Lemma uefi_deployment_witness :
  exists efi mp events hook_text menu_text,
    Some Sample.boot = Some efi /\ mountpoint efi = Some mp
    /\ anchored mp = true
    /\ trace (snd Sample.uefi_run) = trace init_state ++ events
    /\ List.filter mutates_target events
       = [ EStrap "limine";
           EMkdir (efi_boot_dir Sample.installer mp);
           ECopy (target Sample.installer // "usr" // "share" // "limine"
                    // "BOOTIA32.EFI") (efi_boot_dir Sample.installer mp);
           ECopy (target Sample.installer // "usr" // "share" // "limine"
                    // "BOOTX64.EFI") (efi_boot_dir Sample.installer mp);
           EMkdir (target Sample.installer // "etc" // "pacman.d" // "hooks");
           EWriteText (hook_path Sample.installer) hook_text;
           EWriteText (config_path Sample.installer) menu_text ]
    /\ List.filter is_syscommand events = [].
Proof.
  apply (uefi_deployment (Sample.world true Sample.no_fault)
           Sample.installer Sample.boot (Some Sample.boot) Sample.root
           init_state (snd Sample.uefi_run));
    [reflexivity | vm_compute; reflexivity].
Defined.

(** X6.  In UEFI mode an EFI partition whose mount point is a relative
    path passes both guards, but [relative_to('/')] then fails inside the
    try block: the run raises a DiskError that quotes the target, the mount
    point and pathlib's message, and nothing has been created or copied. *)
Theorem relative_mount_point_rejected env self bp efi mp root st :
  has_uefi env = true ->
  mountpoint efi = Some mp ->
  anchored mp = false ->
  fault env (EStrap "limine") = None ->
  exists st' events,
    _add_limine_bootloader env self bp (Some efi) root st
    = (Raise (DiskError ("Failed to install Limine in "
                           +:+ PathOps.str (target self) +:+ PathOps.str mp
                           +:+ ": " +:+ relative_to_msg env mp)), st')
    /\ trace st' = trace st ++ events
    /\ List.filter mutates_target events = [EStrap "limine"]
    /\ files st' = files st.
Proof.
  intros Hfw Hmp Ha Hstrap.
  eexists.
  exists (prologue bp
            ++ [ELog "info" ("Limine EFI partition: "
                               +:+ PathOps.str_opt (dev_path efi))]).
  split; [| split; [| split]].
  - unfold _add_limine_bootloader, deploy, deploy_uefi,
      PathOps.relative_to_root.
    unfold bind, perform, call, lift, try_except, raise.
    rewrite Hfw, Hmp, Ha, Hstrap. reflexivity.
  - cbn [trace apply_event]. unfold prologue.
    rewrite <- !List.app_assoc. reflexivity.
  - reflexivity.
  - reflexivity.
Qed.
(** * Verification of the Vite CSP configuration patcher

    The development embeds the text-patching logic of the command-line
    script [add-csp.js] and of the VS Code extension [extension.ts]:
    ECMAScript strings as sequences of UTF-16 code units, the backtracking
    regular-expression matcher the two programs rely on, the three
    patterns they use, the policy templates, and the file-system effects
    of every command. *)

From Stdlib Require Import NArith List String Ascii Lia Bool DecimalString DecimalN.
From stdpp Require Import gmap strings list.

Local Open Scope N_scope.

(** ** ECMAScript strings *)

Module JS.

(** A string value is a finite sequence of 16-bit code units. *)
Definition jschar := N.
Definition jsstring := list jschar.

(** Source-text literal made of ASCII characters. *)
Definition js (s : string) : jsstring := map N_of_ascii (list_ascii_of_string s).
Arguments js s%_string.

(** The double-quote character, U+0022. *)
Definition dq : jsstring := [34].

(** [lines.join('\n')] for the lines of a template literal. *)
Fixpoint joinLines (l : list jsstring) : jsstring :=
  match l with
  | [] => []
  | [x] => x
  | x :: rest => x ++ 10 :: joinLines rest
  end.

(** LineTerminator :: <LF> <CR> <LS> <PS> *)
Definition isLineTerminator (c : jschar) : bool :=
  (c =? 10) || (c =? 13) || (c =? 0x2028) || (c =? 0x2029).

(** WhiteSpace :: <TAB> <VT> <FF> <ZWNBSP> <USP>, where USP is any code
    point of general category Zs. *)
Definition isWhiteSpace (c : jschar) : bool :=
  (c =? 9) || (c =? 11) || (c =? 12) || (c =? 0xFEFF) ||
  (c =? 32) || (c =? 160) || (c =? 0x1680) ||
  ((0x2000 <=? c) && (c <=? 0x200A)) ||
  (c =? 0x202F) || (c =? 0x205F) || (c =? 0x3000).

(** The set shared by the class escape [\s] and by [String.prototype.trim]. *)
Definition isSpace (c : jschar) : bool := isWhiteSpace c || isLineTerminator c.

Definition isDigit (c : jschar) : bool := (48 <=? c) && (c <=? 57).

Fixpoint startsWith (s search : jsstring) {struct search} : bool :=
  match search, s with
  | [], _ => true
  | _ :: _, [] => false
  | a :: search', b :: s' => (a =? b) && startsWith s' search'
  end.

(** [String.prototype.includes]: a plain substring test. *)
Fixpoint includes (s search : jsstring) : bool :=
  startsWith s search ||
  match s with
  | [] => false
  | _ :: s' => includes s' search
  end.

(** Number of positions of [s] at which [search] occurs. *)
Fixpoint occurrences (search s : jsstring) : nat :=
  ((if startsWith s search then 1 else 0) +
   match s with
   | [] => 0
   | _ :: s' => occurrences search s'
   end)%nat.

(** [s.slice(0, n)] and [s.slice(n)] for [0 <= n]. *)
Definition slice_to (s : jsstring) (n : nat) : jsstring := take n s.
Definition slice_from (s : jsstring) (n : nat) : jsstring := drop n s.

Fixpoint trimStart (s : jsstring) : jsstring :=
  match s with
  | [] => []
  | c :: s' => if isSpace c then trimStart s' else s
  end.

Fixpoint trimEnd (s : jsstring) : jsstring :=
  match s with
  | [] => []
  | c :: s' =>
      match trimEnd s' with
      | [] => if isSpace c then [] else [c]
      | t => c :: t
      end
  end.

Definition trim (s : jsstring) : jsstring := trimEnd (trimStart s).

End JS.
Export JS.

» EXERCISE REQUIREMENTS
Would you please copy, word for word, everything above from the line containing "Fixpoint joinLines (l" down to the line containing "point of general category Zs. *)", those two lines included?

» FINAL ANSWER
Fixpoint joinLines (l : list jsstring) : jsstring :=
  match l with
  | [] => []
  | [x] => x
  | x :: rest => x ++ 10 :: joinLines rest
  end.

(** LineTerminator :: <LF> <CR> <LS> <PS> *)
Definition isLineTerminator (c : jschar) : bool :=
  (c =? 10) || (c =? 13) || (c =? 0x2028) || (c =? 0x2029).

(** WhiteSpace :: <TAB> <VT> <FF> <ZWNBSP> <USP>, where USP is any code
    point of general category Zs. *)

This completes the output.